Те, кто сегодня говорит, что Освенцим невозможно описать, должны быть более осторожными в собственных высказываниях. Они правы, если хотят сказать, что Освенцим — это уникальное явление, перед лицом которого свидетель должен представить какие–то доказательства невозможности говорить. Но если, соединяя уникальность и неописуемость, они превращают Освенцим в абсолютно отделенную от языка реальность, если они разрывают в мусульманине отношение между невозможностью и возможностью сказать, которое составляет свидетельство, тем самым они неосознанно повторяют жест нацистов, тайно сочувствуют arcanum imperii. Своим молчанием они рискуют подтвердить один из циничных прогнозов, которыми эсэсовцы любили дразнить заключенных концлагеря и который Леви приводит в самом начале «Канувших и спасенных»:
Как закончится эта война, мы пока не знаем, зато знаем, что в войне с вами победу одержали мы, потому что никто из вас не останется в живых, чтобы свидетельствовать, а если какие–нибудь единицы и останутся, мир им не поверит. Возможно, у кого–то зародятся сомнения, люди будут спорить, заниматься поисками фактов, но неопровержимых доказательств они не найдут, потому что мы уничтожим не только вас, но и все доказательства. Но даже если доказательства найдутся и кто–то из вас выживет, люди скажут, что доказательства ваши настолько чудовищны, что поверить в их подлинность невозможно… Так что история лагерей будет написана с наших слов [284] Леви, Примо. Канувшие и спасенные. М.: Новое издательство, 2010. С. 7–8.
.
4.10.
Именно это разделение выживания и жизни опровергает каждое слово свидетельства. Оно говорит, что свидетельство может существовать только потому, что не–человеческое и человеческое, живущий и говорящий, мусульманин и выживший не совпадают, потому что между ними существует неразделимое разделение. Только потому, что оно свойственно языку как таковому, и именно потому, что оно свидетельствует о способности говорить лишь посредством неспособности, его авторитет зависит не от фактической правды, от соответствия сказанного и сделанного, воспоминания и произошедшего, а от незапамятной взаимосвязи неизреченного и сказанного, внешнего и внутреннего языка. Авторитет свидетеля заключается в его способности сказать исключительно во имя неспособности говорить, то есть в том, что он является субъектом. Свидетельство гарантирует не фактическую правду высказывания, хранящегося в архиве, а его неархивируемость, его нахождение вне архива — необходимое бегство от языка и еще более — от памяти и забвения. Поскольку свидетельство существует только там, где есть невозможность сказать, а свидетель присутствует только там, где имела место де–субъективация, мусульманин действительно является полноценным свидетелем, и потому его невозможно отделить от выжившего.
Следует рассмотреть то особое положение, которое здесь занимает субъект.
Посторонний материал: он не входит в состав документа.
(** That egress said without the matcher: the suffixes of the rules in the order of the
    configuration, each with the rule's egress; the longest one that is the canonical
    host or follows one of its dots decides, of equal ones the first, and without any the
    default does. *)
Definition names_egress `{UnicodeTables} (toASCII : string → option string) (c : Config.Config) (host via : string) : Prop :=
  let host := match canonicalHost toASCII host false with Ok (normalized, _) => normalized | Err _ => host end in
  let rules := r ← px_Rules (c_Proxy c); (λ suf, (suf, r_Via r)) <$> r_Suffixes r in
  (∃ i suf, rules !! i = Some (suf, via) ∧ label_suffix suf host ∧ suf ≠ "" ∧
     ∀ j suf' via', rules !! j = Some (suf', via') → label_suffix suf' host → suf' ≠ "" →
       String.length suf' < String.length suf ∨ suf' = suf ∧ i ≤ j) ∨
  via = px_Default (c_Proxy c) ∧ ∀ j suf via', rules !! j = Some (suf, via') → label_suffix suf host → suf = "".
Lemma config_via_names `{UnicodeTables} toASCII c host : names_egress toASCII c host (config_via toASCII c host).
Proof.
  unfold names_egress, config_via. set (h := match canonicalHost _ _ _ with Ok _ => _ | Err _ => _ end). cbv zeta.
  set (rules := (λ r, (r_Via r, r_Suffixes r)) <$> px_Rules (c_Proxy c)).
  assert ((r ← px_Rules (c_Proxy c); (λ suf, (suf, r_Via r)) <$> r_Suffixes r) = flat_rules rules) as ->.
  { unfold flat_rules, rules. induction (px_Rules (c_Proxy c)) as [|r l IH]; [done|]. cbn. by rewrite IH. }
  destruct (Lookup (add_rules rules) h) as [v|] eqn:E; [left; by apply add_rules_Lookup|right]. split; [done|].
  intros j suf via' Hj Hs. destruct (decide (suf = "")) as [|Hne]; [done|exfalso].
  destruct (add_rules_values rules) as (sm&Ha&Hk). rewrite Ha in E.
  pose proof (Lookup_most_specific sm h) as Hl. rewrite E in Hl. specialize (Hl suf Hs Hne). rewrite Hk in Hl.
  apply list_elem_of_lookup_2 in Hj. clear -Hl Hj. induction (flat_rules rules) as [|[s w] l IH]; [by apply elem_of_nil in Hj|].
  cbn in Hl. case_decide; [done|]. apply elem_of_cons in Hj as [[= <- _]|?]; auto.
Qed.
То, что субъект свидетельства (более того, любая субъективность, поскольку быть субъектом и свидетельствовать — в конечном счете одно и то же) является остатком, не следует понимать в том смысле, что он выступает (согласно одному из значений греческого слова ypostasis) в роли субстрата, налета или осадка, который исторические процессы субъективации и де–субъективации, очеловечивания и обесчеловечивания оставляют как базис или основание своего становления. Подобная концепция повторяла бы диалектику основания, в которой нечто — в нашем случае голая жизнь — должно быть отделено и уничтожено, чтобы человеческая жизнь могла быть приписана непосредственно субъектам (в этом смысле мусульманин является тем способом, при помощи которого жизнь еврея уничтожается, чтобы могла быть произведена арийская жизнь). Основание здесь — это функция telos'a, который является достижением или основанием человека, очеловечивания нечеловеческого. Именно эту перспективу необходимо безоговорочно поставить под вопрос. Мы должны перестать рассматривать процессы субъективации и де–субъективации, то, как живущий становится говорящим, а говорящий — живущим, и исторические процессы вообще, словно они имеют telos, апокалиптический или профанный, в котором живущий и говорящий, не–человек и человек (или любые другие термины исторического процесса) соединяются в одном завершенном человечестве, составляют одно осуществленное тождество. Это не означает, что, будучи лишенными цели, они обречены на безумие или тщеславие бесконечного разочарования или дрейфа. У них нет цели, но есть остаток; в них или под ними не существует основания, но между ними, в их середине находится неизменяемое различие, в котором каждый термин может занимать позицию остатка и может свидетельствовать. По–настоящему историческим является то, что свершается не в направлении будущего, и даже не в направлении прошлого, но как остаток нечто среднего. Мессианское Царство не является ни будущим (тысячелетие), ни прошлым (Золотой век) : оно — оставшееся время.